(** * Reactive core of Vue 2: scheduler, dependencies, observers

    A shallow embedding of three source files:
    - the scheduler ([queueWatcher], [flushSchedulerQueue]),
    - the dependency class ([Dep], [pushTarget], [popTarget]),
    - the observer ([observe], [defineReactive], [set], [del]).

    Code that lives outside these files (watchers, hooks, user accessors)
    is gathered in an environment record; module-level mutable state is
    threaded explicitly. *)

From Stdlib Require Import ZArith Lia SpecFloat.
From stdpp Require Import gmap strings list sorting.

(** The double-quote character, used inside diagnostic messages. *)
Definition dquote : string :=
  String (Ascii.Ascii false true false false false true false false) EmptyString.

(* ===================================================================== *)
(** * The scheduler *)
(* ===================================================================== *)
Module Scheduler.

(** [export const MAX_UPDATE_COUNT = 100] *)
Definition MAX_UPDATE_COUNT : nat := 100.

(** The fields of a watcher that the scheduler reads. [w_before] tells
    whether the optional [before] hook is present; [w_vm] names the owning
    component. *)
Record Watcher := mkWatcher {
  w_id : Z;
  w_user : bool;
  w_expression : string;
  w_before : bool;
  w_vm : nat
}.

Global Instance Watcher_eq_dec : EqDecision Watcher.
Proof. solve_decision. Defined.

(** Values stored in the [has] table: [true] or [null]. A missing key reads
    as [undefined]. *)
Inductive mark := MTrue | MNull.

(** [has[id] == null]: holds for [null] and for [undefined]. *)
Definition nullish (o : option mark) : bool :=
  match o with
  | Some MTrue => false
  | Some MNull | None => true
  end.

(** The two exported entry points, as seen from code that runs inside a
    watcher. *)
Inductive call :=
  | CallQueueWatcher (w : Watcher)
  | CallQueueActivatedComponent (vm : nat).

Inductive event :=
  | EBefore (w : Watcher)
  | ERun (w : Watcher)
  | EWarn (msg : string) (vm : nat)
  | EActivated (vm : nat)
  | EUpdated (vm : nat)
  | EDevtoolsFlush
  | ENextTick.

Global Instance event_eq_dec : EqDecision event.
Proof. solve_decision. Defined.

(** [production]: [process.env.NODE_ENV === 'production'];
    [async]: [config.async]; [devtools]: [devtools && config.devtools]. *)
Record Config := mkConfig {
  production : bool;
  async : bool;
  devtools : bool
}.

(** Everything outside the scheduler module.
    - [World]: component instances, reactive data, the watchers' own
      bookkeeping;
    - [run], [before_hook]: [watcher.run()] and [watcher.before()]; they
      change the world and may call back into the scheduler through its
      exported functions, in the order given (the scheduler's own variables
      are private to the module, so such code cannot see or touch them
      otherwise);
    - [is_mounted_render_watcher]: [vm._watcher === watcher && vm._isMounted]
      for [vm = watcher.vm];
    - [set_inactive]: assignment to [vm._inactive];
    - [cfg]: build and configuration flags. *)
Record Env := mkEnv {
  World : Type;
  run : Watcher -> World -> World * list call;
  before_hook : Watcher -> World -> World * list call;
  is_mounted_render_watcher : World -> Watcher -> bool;
  set_inactive : nat -> bool -> World -> World;
  cfg : Config
}.

Arguments run {_}.
Arguments before_hook {_}.
Arguments is_mounted_render_watcher {_}.
Arguments set_inactive {_}.

Section WithEnv.

Context {E : Env}.

(** The module-level variables, the outside world and a log of the calls
    made to external code. *)
Record Sched := mkSched {
  queue : list Watcher;
  activatedChildren : list nat;
  has : gmap Z mark;
  circular : gmap Z nat;
  waiting : bool;
  flushing : bool;
  index : nat;
  world : World E;
  log : list event
}.

Definition set_queue (q : list Watcher) (st : Sched) : Sched :=
  mkSched q (activatedChildren st) (has st) (circular st) (waiting st)
          (flushing st) (index st) (world st) (log st).
Definition set_activatedChildren (a : list nat) (st : Sched) : Sched :=
  mkSched (queue st) a (has st) (circular st) (waiting st)
          (flushing st) (index st) (world st) (log st).
Definition set_has (h : gmap Z mark) (st : Sched) : Sched :=
  mkSched (queue st) (activatedChildren st) h (circular st) (waiting st)
          (flushing st) (index st) (world st) (log st).
Definition set_circular (c : gmap Z nat) (st : Sched) : Sched :=
  mkSched (queue st) (activatedChildren st) (has st) c (waiting st)
          (flushing st) (index st) (world st) (log st).
Definition set_waiting (b : bool) (st : Sched) : Sched :=
  mkSched (queue st) (activatedChildren st) (has st) (circular st) b
          (flushing st) (index st) (world st) (log st).
Definition set_flushing (b : bool) (st : Sched) : Sched :=
  mkSched (queue st) (activatedChildren st) (has st) (circular st) (waiting st)
          b (index st) (world st) (log st).
Definition set_index (i : nat) (st : Sched) : Sched :=
  mkSched (queue st) (activatedChildren st) (has st) (circular st) (waiting st)
          (flushing st) i (world st) (log st).
Definition set_world (w : World E) (st : Sched) : Sched :=
  mkSched (queue st) (activatedChildren st) (has st) (circular st) (waiting st)
          (flushing st) (index st) w (log st).
Definition emit (e : event) (st : Sched) : Sched :=
  mkSched (queue st) (activatedChildren st) (has st) (circular st) (waiting st)
          (flushing st) (index st) (world st) (log st ++ [e]).

(** The module as first loaded. *)
Definition initial (w : World E) : Sched :=
  mkSched [] [] ∅ ∅ false false 0 w [].

(** [resetSchedulerState] *)
Definition resetSchedulerState (st : Sched) : Sched :=
  mkSched [] [] ∅
          (if production (cfg E) then circular st else ∅)
          false false 0 (world st) (log st).

(** [queue.sort((a, b) => a.id - b.id)]: a merge sort on the ids stands
    for the engine's sorting algorithm. *)
Definition id_le (a b : Watcher) : Prop := (w_id a <= w_id b)%Z.

Global Instance id_le_dec a b : Decision (id_le a b).
Proof. unfold id_le. apply _. Defined.

Definition sort_queue (q : list Watcher) : list Watcher := merge_sort id_le q.

(** The backward scan of [queueWatcher]:
    [let i = queue.length - 1; while (i > index && queue[i].id > watcher.id) i--].
    The counter is carried as [p = i + 1], so that [i = -1] is [p = 0]; the
    result is the splice position [i + 1]. ([i] starts below the length,
    so [queue[i]] is always there.) *)
Fixpoint scan (q : list Watcher) (idx : nat) (wid : Z) (p : nat) : nat :=
  match p with
  | 0 => 0
  | S i =>
      if bool_decide (idx < i) then
        match q !! i with
        | Some x => if bool_decide (wid < w_id x)%Z then scan q idx wid i else S i
        | None => S i
        end
      else S i
  end.

(** [queue.splice(p, 0, watcher)] *)
Definition splice_in (p : nat) (w : Watcher) (q : list Watcher) : list Watcher :=
  take p q ++ w :: drop p q.

(** [queueActivatedComponent] *)
Definition queueActivatedComponent (vm : nat) (st : Sched) : Sched :=
  let st := set_world (set_inactive vm false (world st)) st in
  set_activatedChildren (activatedChildren st ++ [vm]) st.

(** [queueWatcher], with the function it schedules left open. The result
    is [None] when a synchronous flush does not finish within its fuel. *)
Definition queueWatcher_with (flush : Sched -> option Sched)
    (w : Watcher) (st : Sched) : option Sched :=
  let id := w_id w in
  if nullish (has st !! id) then
    let st := set_has (<[id := MTrue]> (has st)) st in
    let st :=
      if flushing st
      then set_queue (splice_in (scan (queue st) (index st) id (length (queue st)))
                                w (queue st)) st
      else set_queue (queue st ++ [w]) st in
    if waiting st then Some st
    else
      let st := set_waiting true st in
      if negb (production (cfg E)) && negb (async (cfg E))
      then flush st
      else Some (emit ENextTick st)
  else Some st.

========

Aim of the exercise: Could you reproduce exactly the lines of the entries above, from the one with "Definition splice_in (p" through the one with "let st := set_world", and nothing else?

Response to this task:
Definition splice_in (p : nat) (w : Watcher) (q : list Watcher) : list Watcher :=
  take p q ++ w :: drop p q.

(** [queueActivatedComponent] *)
Definition queueActivatedComponent (vm : nat) (st : Sched) : Sched :=
  let st := set_world (set_inactive vm false (world st)) st in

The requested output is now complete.